By now the kids were eating some on their own. It was time to separate them from their mother to save her strength. For the next few days and nights there was the constant plaintive call of mother and babies trying to reunite. As the days passed the kids began to fend for themselves. We loaded them back into the pickup to return them to the Caskey Place herd. As we drove off the old goat stood quietly. Life had moved on. Other kids in other years had been weaned. Somehow I think she knew these would be the last weanlings to be parted from her. A sadness filed her brown eyes. It was still there as she bounced along in my wagon.
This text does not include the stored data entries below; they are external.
Hint Resolve _on_language_changed_frame _on_language_changed_emits : handlers.

Lemma lang_combo_setCurrentIndex_frame index :
  preserves P (ui.lang_combo_setCurrentIndex unicode_lower index).
Proof. unfold ui.lang_combo_setCurrentIndex. walk. Qed.

Lemma lang_combo_setCurrentIndex_emits index :
  emits_only Q (ui.lang_combo_setCurrentIndex unicode_lower index).
Proof. unfold ui.lang_combo_setCurrentIndex. walk. Qed.

Hint Resolve lang_combo_setCurrentIndex_frame lang_combo_setCurrentIndex_emits : handlers.

Lemma _set_language_selection_frame language_code :
  preserves P (ui._set_language_selection unicode_lower language_code).
Proof. unfold ui._set_language_selection. walk. Qed.

Lemma _set_language_selection_emits language_code :
  emits_only Q (ui._set_language_selection unicode_lower language_code).
Proof. unfold ui._set_language_selection. walk. Qed.

Hint Resolve _set_language_selection_frame _set_language_selection_emits : handlers.

Lemma _apply_user_settings_frame : preserves P (ui._apply_user_settings unicode_lower).
Proof. unfold ui._apply_user_settings. walk. Qed.

Lemma store_settings_frame settings_ :
  preserves P (ui.store_settings unicode_lower save_config_raises settings_).
Proof. unfold ui.store_settings. walk. Qed.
The new medicine helped most of the herd. Maybe it was her age. Maybe it was the extent of the damage to her digestive tract. Maybe it was the number of kids that she had produced. I fed special food. I repeated the thiabendazole over and over. Nothing worked. The days went by. Weeks went by. And finally it came. The stark reality of hopelessness settled in when she could no longer rise. Only then did I realize that our time together had made this nameless goat special to me. She was no longer just another of our hundreds of goats. She had become a part of me and it seemed that I had become a part of her. The reality of her impending death put a large lump in me throat and blurred my vision.
She was part of my responsibility. I had done this task before and knew it was time to do it again. While it may seem strange in today’s word, most ten-year-olds I knew had access to guns. I had my own, a highly prized 410 gauge shotgun. With a 3 inch shell in my pocket I took the weapon from the closet in my bedroom and pulled the red wagon from the yard to the tree in the sick pen where the old goat was semiconscious on a mat of hay. In her wasted state it was easy to load her into the wagon. The trip through the pasture was harder. The rocks! The cedar brush! The blurry trail! Then we were there! I found a place under a large oak and propped her up as comfortably as possible. We just sat there a while. Thinking. Wishing. Then it was time.
The aim was careful. Just a quick flash and she stiffened briefly as the crimson ran down her face. The wagon bounced over the rocks easier without the load. But the trail was still blurry.
In over 30 years of veterinary practice I have been called on to end the lives of hundreds of animals. People often ask if it bothers me. Of course it bothers me! As a ten year old on a trail in the back of nowhere I walked alone with an empty red wagon and prayed that someday God would grant me the ability to help his creatures. That prayer was answered. I couldn’t count the births. I couldn’t count the repaired bones or removed tumors. My prayer really was answered. But in the quiet sobs of a family in my exam room I still feel the trail blur. I’ve learned not to look at the sad eyes. I’ve been trained to say the right words. But in the quiet places of my heart there are still rocks on the trail and the wagon still bounces with a painful emptiness.